On our first date or so, one billion years ago B. C., he decided to amaze and impress me with a whole lot of True Facts. Bill then was like someone who walked off the set of Revenge of the Nerds, or maybe a very retro version of The Big Bang Theory. He wore plaid shirts rolled up to the elbow (and the lower part of the sleeve was several shades darker, for some reason), white undershirts that showed at the neck, a plastic pocket protector, and glasses held together at the bridge with electrical tape. He showed me his slide-rule tie clip once, and when the romance had progressed a little further, his "Peter Meter", a device for measuring the penis that is handed out on your first day of engineering school.

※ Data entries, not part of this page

(** C9, amended. Every run of a test binary (lines 438-448) returns the
    captured result and leaves each of the two capture files holding the
    stream captured from that run when the stream is not empty, any
    earlier capture overwritten; a stream that was captured empty is not
    written, and its file is as the test binary left it, so it can still
    hold an earlier harness's capture.  No other file is touched. *)
Theorem capture_files_after_test {X : Type} (P : Platform X)
  (harness exe_target output_dir : string) (s : State X) :
  let r := fst (popen P [exe_target] (world s)) in
  let w := snd (popen P [exe_target] (world s)) in
  exists s',
    run_test P harness exe_target output_dir s = (Ok r, s')
    /\ files (world s') !! stdout_file output_dir
       = (if Py.truthy (stdout r) then Some (stdout r)
          else files w !! stdout_file output_dir)
    /\ files (world s') !! stderr_file output_dir
       = (if Py.truthy (stderr r) then Some (stderr r)
          else files w !! stderr_file output_dir)
    /\ forall path,
         path <> stdout_file output_dir -> path <> stderr_file output_dir ->
         files (world s') !! path = files w !! path.
Proof.
  intros r w. eexists. split; [apply run_test_eq |].
  fold r. fold w. unfold after_test. cbn [world files].
  pose proof (capture_files_differ output_dir) as Hne.
  repeat split.
  - rewrite !lookup_capture, String.eqb_refl.
    assert (E : String.eqb (stderr_file output_dir) (stdout_file output_dir) = false)
      by (apply String.eqb_neq; congruence).
    rewrite E. now destruct (Py.truthy (stderr r)).
  - rewrite !lookup_capture, String.eqb_refl.
    assert (E : String.eqb (stdout_file output_dir) (stderr_file output_dir) = false)
      by (now apply String.eqb_neq).
    rewrite E. now destruct (Py.truthy (stdout r)).
  - intros path H1 H2. rewrite !lookup_capture.
    assert (E1 : String.eqb (stdout_file output_dir) path = false)
      by (apply String.eqb_neq; congruence).
    assert (E2 : String.eqb (stderr_file output_dir) path = false)
      by (apply String.eqb_neq; congruence).
    rewrite E1, E2. now destruct (Py.truthy (stdout r)), (Py.truthy (stderr r)).
Qed.
(** * Tor_unveil: a shallow embedding of the analytic pipeline

    The development follows the Python sources module by module:

    - [Flow], [TorNode], [Correlation], [models] :
      [backend/src/db/models.py]
    - [pcap_ingest]         : [src/collector/pcap_ingest.py]
    - [tor_extractor]       : [backend/src/parser/tor_extractor.py]
    - [correlation_engine]  : [backend/src/correlator/correlation_engine.py]
    - [confidence]          : [src/scorer/confidence.py]

    [py] and [base64] hold the built-ins and the standard-library functions
    the sources call; [spec] words the rules of the specification; [fixtures]
    holds its scenarios and the fixtures of the unit tests; [inv] holds the
    predicates of the statements. The properties come last.

    Python [int] is [Z]; Python [float] is the kernel's binary64 [float], so
    every arithmetic step rounds as CPython's does; [str] is [string], each
    character a code point below 256 (the texts of the pipeline are
    addresses, protocol names and base64, all ASCII); [bytes] is
    [list byte]; a [set] of strings is a list without
    repetition; a [datetime] is the number of microseconds since the epoch
    (its resolution) and a [timedelta] a difference of two of them. Code
    that can raise returns a [result]; objects that are mutated are passed
    in and returned. *)

From Stdlib Require Import ZArith List String Ascii Bool Lia Floats.
From Stdlib.Strings Require Import Byte.
From Stdlib Require Import DecimalString Permutation Sorted.
Import ListNotations.

Set Warnings "-inexact-float".
Set Implicit Arguments.

Open Scope string_scope.
Open Scope list_scope.
Open Scope Z_scope.

(* ================================================================= *)
(** * Python values and built-ins used by the sources *)

Module py.

(** Exceptions that the modelled code can raise. *)
Inductive exn : Type :=
| ValueError (msg : string)
| ZeroDivisionError (msg : string)
| KeyError (key : string)
| TypeError (msg : string)
| IntegrityError (msg : string)
| OverflowError (msg : string).

Inductive result (A : Type) : Type :=
| Ok (a : A)
| Raise (e : exn).

Arguments Ok {A} a.
Arguments Raise {A} e.

Definition bind {A B : Type} (m : result A) (k : A -> result B) : result B :=
  match m with
  | Ok a => k a
  | Raise e => Raise e
  end.

Definition is_ok {A : Type} (m : result A) : bool :=
  match m with Ok _ => true | Raise _ => false end.

(** ** [int] and [float] *)

Definition Z2SF (z : Z) : spec_float :=
  match z with
  | Z0 => S754_zero false
  | Zpos p => S754_finite false p 0
  | Zneg p => S754_finite true p 0
  end.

Some of our first hot and heavy dates were in the lab, in which I got to see him cooking up "bugs": microorganisms which were designed to eat oil spills. Later I typed part of his Master's thesis on an old Olivetti manual typewriter.
I think it was in the London Cafe, sitting there eating our cheeseburgers and chips, that he looked at me and said, "Did you know that you have over 200 bones in your foot?"
"No, I didn't know that."
"You mean you haven't heard of it before?"
"No, I didn't know that because it's NOT TRUE."
We had no internet then, so sat arguing about it for half an hour or so, then had sundaes. Eventually I came up with the correct information in a medical book. Bill was nonplussed. No, I mean it. I mean he was the correct meaning of nonplussed, which is "surprised and confused".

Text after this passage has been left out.